This article first appeared on Deal Street Asia, written by Sarah Yuniarni.
Singapore-headquartered used car marketplace Carro is the latest firm to eye a digital banking licence in the city-state as it seeks to expand into financing for small and medium enterprises (SMEs).
“The digital bank license will allow us to create differentiated products and more importantly help serve underserved SMEs. We think that the incumbent banks are doing a great job serving the segments of the market but we are mostly interested in being a platform that enables the SMEs,” Carro co-founder and chief executive Aaron Tan told DealStreetAsia.
The development was first reported by Business Times.
The startup, which is backed by SoftBank Ventures Asia, EDBI and B Capital, currently offers loans and insurance services to car dealers and buyers through its wholly-owned subsidiary Genie Financial Services. Genie claims to have underwritten loans worth over $200 million and facilitated more than 20,000 transactions in its two years of operations.
Tan said Carro is currently in talks with potential partners to apply for a wholesale digital banking licence. The Monetary Authority of Singapore, the city-state’s central bank, had in July announced that it plans to grant two digital full-bank licences and three digital wholesale banking licences. Applications are due by the end of December.
MAS requires companies applying for a digital wholesale banking licence to at least have a minimum S$100 million ($73.69 million) in paid-up capital.
“[Financial services] continues to be core to our business and in the long run (as it has proven historically), it will play a bigger and bigger role in the profitability of the company,” Tan said.
Several companies are vying for a digital banking licence in Singapore. GrabPay, the financial services arm of Southeast Asia’s ride-hailing giant Grab, is one of them.
“We are studying it very carefully and licences will only be issued […] I believe in May next year.

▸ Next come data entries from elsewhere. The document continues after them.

(* ===== verification/SyscallsSpec.v ===== *)
(** The outcomes of [lseek]: the new position, the errors, and the overflow. *)
From S2P Require Import Prelude Machine Lock Str Layout Interfaces KheapSpec Heap Vector Lapic Sched Env Vfs Syscalls.

Section seek.
Context `{LC : LibC}.
Implicit Types (s : kstate).

(** The position a call asks for, from the current position and the file's size. *)
Definition seek_target (whence offset pos size : Z) : option Z :=
  if whence =? SEEK_SET then Some offset
  else if whence =? SEEK_CUR then Some (pos + offset)
  else if whence =? SEEK_END then Some (size + offset)
  else None.

(** A failed call: -1, and [errno] is [EINVAL]; nothing else changes. *)
Definition seek_fails s thread (o : outcome Z) : Prop :=
  exists s', o = Ok (-1) s' /\ rd 4 (mem s') (thread + thread_errno) = Some (u32 EINVAL) /\
    same_outside (thread + thread_errno) 4 (mem s) (mem s') /\ same_globals s s'.

(** A successful one: the position is stored, in 32 bits, and nothing else changes. *)
Definition seek_stores s node (target : Z) (o : outcome Z) : Prop :=
  exists s', o = Ok target s' /\ rd 4 (mem s') (node + node_offset) = Some (u32 target) /\
    same_outside (node + node_offset) 4 (mem s) (mem s') /\ same_globals s s'.

Lemma current_thread_eq s cpu thread :
  gval s g_gs_base = cpu -> rd 8 (mem s) (cpu + cpu_current_thread) = Some thread -> get_current_thread s = Ok thread s.
Proof.
  intros Hc Hr. unfold get_current_thread, this_cpu. rewrite (bind_Ok _ _ s cpu s) by (unfold gget; by rewrite Hc).
  by apply (ld_ok 8).
Qed.

Lemma fd_to_node_cwd s thread process node :
  get_current_thread s = Ok thread s -> rd 8 (mem s) (thread + thread_process) = Some process ->
  rd 8 (mem s) (process + process_cwd) = Some node -> node <> NULL -> fd_to_node AT_FDCWD s = Ok node s.
Proof.
  intros Ht Hp Hn Hne. unfold fd_to_node. rewrite (bind_Ok _ _ _ _ _ Ht), (bind_Ok _ _ _ _ _ (ld_ok 8 _ _ _ Hp)).
  rewrite Z.eqb_refl, (bind_Ok _ _ _ _ _ (ld_ok 8 _ _ _ Hn)), (proj2 (Z.eqb_neq _ _) Hne). done.
Qed.

Lemma set_errno_eq s thread e :
  get_current_thread s = Ok thread s -> mapped (mem s) (thread + thread_errno) 4 ->
  set_errno e s = Ok tt (with_mem s (wr 4 (mem s) (thread + thread_errno) (u32 e))).
Proof. intros Ht Hm. unfold set_errno. rewrite (bind_Ok _ _ _ _ _ Ht). by apply st_ok. Qed.

Lemma rd_wr4_u32 m a x : rd 4 (wr 4 m a (u32 x)) a = Some (u32 x).
Proof. rewrite rd_wr_same. f_equal. apply Z.mod_mod. done. Qed.

Lemma seek_fails_eq s thread :
  get_current_thread s = Ok thread s -> mapped (mem s) (thread + thread_errno) 4 ->
  seek_fails s thread ((set_errno EINVAL ;; mret (-1)) s).
Proof.
  intros Ht Hm. eexists. rewrite (bind_Ok _ _ _ _ _ (set_errno_eq _ _ EINVAL Ht Hm)).
  split; [reflexivity|]. split; [apply rd_wr4_u32|]. split; [|done]. by apply (same_outside_wr 4).
Qed.

Lemma seek_stores_eq s node target :
  mapped (mem s) (node + node_offset) 4 ->
  seek_stores s node target ((st 4 (node + node_offset) (u32 target) ;; mret target) s).
Proof.
  intros Hm. eexists. rewrite (bind_Ok _ _ _ _ _ (st_ok 4 _ (u32 target) _ Hm)).
  split; [reflexivity|]. split; [apply rd_wr4_u32|]. split; [|done]. by apply (same_outside_wr 4).
Qed.

(** The end of the call, from a target of type [off_t]. *)
Definition seek_finish (node target : Z) : K Z :=
  if target <? 0 then set_errno EINVAL ;; mret (-1)
  else st 4 (node + node_offset) (u32 target) ;; mret target.

Lemma seek_finish_eq s thread node target :
  get_current_thread s = Ok thread s -> mapped (mem s) (thread + thread_errno) 4 -> mapped (mem s) (node + node_offset) 4 ->
  if decide (target < 0) then seek_fails s thread (seek_finish node target s)
  else seek_stores s node target (seek_finish node target s).
Proof.
  intros Ht He Hn. unfold seek_finish. destruct (decide (target < 0)).
  - rewrite (proj2 (Z.ltb_lt target 0)) by done. by apply seek_fails_eq.
  - rewrite (proj2 (Z.ltb_ge target 0)) by lia. by apply seek_stores_eq.
Qed.

(** A position relative to a member of the node. *)
Lemma seek_sum_eq s n a x (f : Z -> Z) offset :
  rd n (mem s) a = Some x ->
  (p ← ld n a; o ← off_add (f p) offset; mret (Some o)) s =
    if decide (f x + offset < - 2 ^ 63 \/ 2 ^ 63 <= f x + offset) then Fault else Ok (Some (f x + offset)) s.
Proof.
  intros Hx. rewrite (bind_Ok _ _ _ _ _ (ld_ok n _ _ _ Hx)). unfold off_add. destruct (decide _) as [Hr|Hr].
  - destruct (Z.leb_spec (- 2 ^ 63) (f x + offset)), (Z.ltb_spec (f x + offset) (2 ^ 63)); simpl; (done || lia).
  - by rewrite (proj2 (Z.leb_le _ _)), (proj2 (Z.ltb_lt _ _)) by lia.
Qed.

End seek.

(** C32: [lseek] on an open descriptor has three outcomes.  An unknown [whence] or a
    negative target fails with [EINVAL] and leaves the position of the node; a target
    that fits 63 bits is returned, and the node keeps its low 32 bits, so that a
    position from [2^31] on is lost; a sum that overflows [off_t] is undefined.
    Nothing but [errno] or the position of the node changes. *)
Theorem syscall_seek_outcome `{LC : LibC} s s1 fd offset whence node thread pos size
    (target := seek_target whence offset (s32 pos) (s64 size)) :
  fd_to_node fd s = Ok node s1 -> get_current_thread s1 = Ok thread s1 ->
  mapped (mem s1) (thread + thread_errno) 4 -> - 2 ^ 63 <= offset < 2 ^ 63 ->
  rd 4 (mem s1) (node + node_offset) = Some pos -> rd 8 (mem s1) (node + node_st + off_st_size) = Some size ->
  match target with
  | None => seek_fails s1 thread (syscall_seek fd offset whence s)
  | Some o =>
      if decide (o < - 2 ^ 63 \/ 2 ^ 63 <= o) then syscall_seek fd offset whence s = Fault
      else if decide (o < 0) then seek_fails s1 thread (syscall_seek fd offset whence s)
      else seek_stores s1 node o (syscall_seek fd offset whence s)
  end.
Proof.
  intros Hfd Ht He Ho Hp Hs. unfold target, seek_target, syscall_seek. rewrite (bind_Ok _ _ _ _ _ Hfd).
  pose proof (seek_finish_eq s1 thread node) as Hend. assert (Hn : mapped (mem s1) (node + node_offset) 4) by by apply (rd_Some_mapped 4) in Hp.
  pose proof (seek_sum_eq s1 4 _ _ s32 offset Hp) as Hcur. pose proof (seek_sum_eq s1 8 _ _ s64 offset Hs) as Hsz.
  destruct (whence =? SEEK_SET); [|destruct (whence =? SEEK_CUR); [|destruct (whence =? SEEK_END)]].
  - rewrite (bind_Ok _ _ s1 (Some offset) s1) by done. rewrite decide_False by lia. by apply Hend.
  - destruct (decide (s32 pos + offset < _ \/ _)); [by unfold mbind at 1, K_bind at 1; rewrite Hcur|].
    rewrite (bind_Ok _ _ _ _ _ Hcur). by apply Hend.
  - destruct (decide (s64 size + offset < _ \/ _)); [by unfold mbind at 1, K_bind at 1; rewrite Hsz|].
    rewrite (bind_Ok _ _ _ _ _ Hsz). by apply Hend.
  - rewrite (bind_Ok _ _ s1 None s1) by done. by apply seek_fails_eq.
Qed.

#[local] Existing Instance stat_h.

(** A core at [0x100], its thread at [0x200] of the process at [0x300], whose working
    directory is the node at [0x400] with 100 bytes. *)
Definition seek_machine : kstate :=
  let m := wr 8 (wr 8 (wr 8 (zeros 0x100 (Z.to_nat 0x500)) 0x108 0x200) 0x230 0x300) 0x318 0x400 in
  KState (wr 8 m (0x400 + node_st + off_st_size) 100) {[ g_gs_base := 0x100 ]} [].

Lemma syscall_seek_outcome_witness :
  seek_stores seek_machine 0x400 105 (syscall_seek AT_FDCWD 5 SEEK_END seek_machine) /\
  seek_fails seek_machine 0x200 (syscall_seek AT_FDCWD (-101) SEEK_END seek_machine).
Proof.
  assert (Hm : mapped (mem seek_machine) (0x200 + thread_errno) 4).
  { apply (rd_mapped 4). exists 0. vm_compute. reflexivity. }
  assert (Ht : get_current_thread seek_machine = Ok 0x200 seek_machine).
  { apply (current_thread_eq _ 0x100); [done|vm_compute; reflexivity]. }
  assert (Hfd : fd_to_node AT_FDCWD seek_machine = Ok 0x400 seek_machine).
  { apply (fd_to_node_cwd _ 0x200 0x300); [done|vm_compute; reflexivity|vm_compute; reflexivity|done]. }
  assert (Hp : rd 4 (mem seek_machine) (0x400 + node_offset) = Some 0) by (vm_compute; reflexivity).
  assert (Hs : rd 8 (mem seek_machine) (0x400 + node_st + off_st_size) = Some 100) by (vm_compute; reflexivity).
  split.
  - assert (E : seek_target SEEK_END 5 (s32 0) (s64 100) = Some 105) by (vm_compute; reflexivity).
    pose proof (syscall_seek_outcome _ _ _ 5 SEEK_END _ _ _ _ Hfd Ht Hm ltac:(lia) Hp Hs) as H. cbv zeta in H.
    rewrite E in H. rewrite !decide_False in H by lia. exact H.
  - assert (E : seek_target SEEK_END (-101) (s32 0) (s64 100) = Some (-1)) by (vm_compute; reflexivity).
    pose proof (syscall_seek_outcome _ _ _ (-101) SEEK_END _ _ _ _ Hfd Ht Hm ltac:(lia) Hp Hs) as H. cbv zeta in H.
    rewrite E in H. rewrite decide_False, decide_True in H by lia. exact H.
Defined.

So we will have to see what happens,” GrabPay managing director Reuben Lai told reporters on the sidelines of the Indonesian Banking Expo event in Jakarta on Wednesday.
Lai said the firm’s interest in digital banking was prompted by GrabPay’s mandate of enabling access to financial services for its consumers.
Aside from Grab, telco conglomerate Singapore Telecommunications (Singtel) and gaming hardware maker Razer Inc are also said to be interested in securing a digital banking licence. Peer-to-peer lending firm Validus Capital, meanwhile, is partnering Vertex Ventures, Oversea-Chinese Banking Corp, and Keppel Corp to pursue the licence, Bloomberg reported.
Meanwhile, Singapore-based cross-border payments startup Nium, formerly known as InstaReM, has become the first company to withdraw from the race to secure a digital banking licence.
“Singaporean banks are extremely well entrenched in that ecosystem,” Nium CEO Prajit Nanu told Bloomberg in an interview. The fintech startup is planning to focus more on its global business-to-business operations.